Definition claimed (st : Collected) (host : string) (k : pathKey) : list string := default [] (default ∅ (hostPathClaimants st !! host) !! k).
Lemma add_claims_lookup cl keys m k : default [] (foldl (add_claim cl) m keys !! k) = default [] (m !! k) ++ ((λ _, cl) <$> filter (.= k) keys).
Proof.
  revert m. induction keys as [|k' keys IH]; intros m; [by rewrite app_nil_r|]. cbn [foldl]. rewrite IH, filter_cons. unfold add_claim.
  destruct (decide (k' = k)) as [->|Hne].
  - rewrite lookup_insert_eq. cbn. by rewrite <-app_assoc.
  - by rewrite lookup_insert_ne.
Qed.
Lemma step_spec st c : claim_ok c →
  hostBackend (step st c) = (match hostBackend st !! cl_host c with Some _ => hostBackend st
    | None => <[cl_host c := Some (claim_backend c)]> (hostBackend st) end) ∧
  ∀ host k, claimed (step st c) host k = claimed st host k ++ (if cl_host c =s? host then (λ _, claimant c) <$> filter (.= k) (rule_paths (cl_rule c)) else []).
Proof.
  intros [Hne E]. unfold step, collect_rule. cbv zeta. rewrite <-E. rewrite bool_decide_eq_false_2 by done. split; [done|].
  intros host k. unfold claimed. cbn [hostPathClaimants]. case_bool_decide as Eh.
  - subst host. rewrite lookup_insert_eq. exact (add_claims_lookup _ _ _ _).
  - by rewrite lookup_insert_ne, app_nil_r.
Qed.
Lemma steps_spec claims : Forall claim_ok claims → ∀ st,
  (∀ host, hostBackend (foldl step st claims) !! host =
    match hostBackend st !! host with Some b => Some b | None => (λ c, Some (claim_backend c)) <$> first_claim claims host end) ∧
  ∀ host k, claimed (foldl step st claims) host k = claimed st host k ++ claimants_of claims host k.
Proof.
  induction 1 as [|c claims Hc _ IH]; intros st.
  - split; [|intros; by rewrite app_nil_r]. intros host. cbn. by destruct (hostBackend st !! host).
  - cbn [foldl]. destruct (step_spec st c Hc) as [H1 H2], (IH (step st c)) as [H3 H4]. split.
    + intros host. rewrite H3, H1. unfold first_claim. cbn [List.find]. case_bool_decide as Eh.
      * subst host. destruct (hostBackend st !! cl_host c) eqn:El; [by rewrite El|]. by rewrite lookup_insert_eq.
      * destruct (hostBackend st !! cl_host c) eqn:El; [done|]. by rewrite lookup_insert_ne.
    + intros host k. rewrite H4, H2, <-app_assoc. done.
Qed.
■ ■ ■ ■ ■
● **What the exercise asks**
Each line from the one containing "intros [Hne E]." through the last line of the material must be restated word for word, with no other text.

● **Expected answer**
  intros [Hne E]. unfold step, collect_rule. cbv zeta. rewrite <-E. rewrite bool_decide_eq_false_2 by done. split; [done|].
  intros host k. unfold claimed. cbn [hostPathClaimants]. case_bool_decide as Eh.
  - subst host. rewrite lookup_insert_eq. exact (add_claims_lookup _ _ _ _).
  - by rewrite lookup_insert_ne, app_nil_r.
Qed.
Lemma steps_spec claims : Forall claim_ok claims → ∀ st,
  (∀ host, hostBackend (foldl step st claims) !! host =
    match hostBackend st !! host with Some b => Some b | None => (λ c, Some (claim_backend c)) <$> first_claim claims host end) ∧
  ∀ host k, claimed (foldl step st claims) host k = claimed st host k ++ claimants_of claims host k.
Proof.
  induction 1 as [|c claims Hc _ IH]; intros st.
  - split; [|intros; by rewrite app_nil_r]. intros host. cbn. by destruct (hostBackend st !! host).
  - cbn [foldl]. destruct (step_spec st c Hc) as [H1 H2], (IH (step st c)) as [H3 H4]. split.
    + intros host. rewrite H3, H1. unfold first_claim. cbn [List.find]. case_bool_decide as Eh.
      * subst host. destruct (hostBackend st !! cl_host c) eqn:El; [by rewrite El|]. by rewrite lookup_insert_eq.
      * destruct (hostBackend st !! cl_host c) eqn:El; [done|]. by rewrite lookup_insert_ne.
    + intros host k. rewrite H4, H2, <-app_assoc. done.
Qed.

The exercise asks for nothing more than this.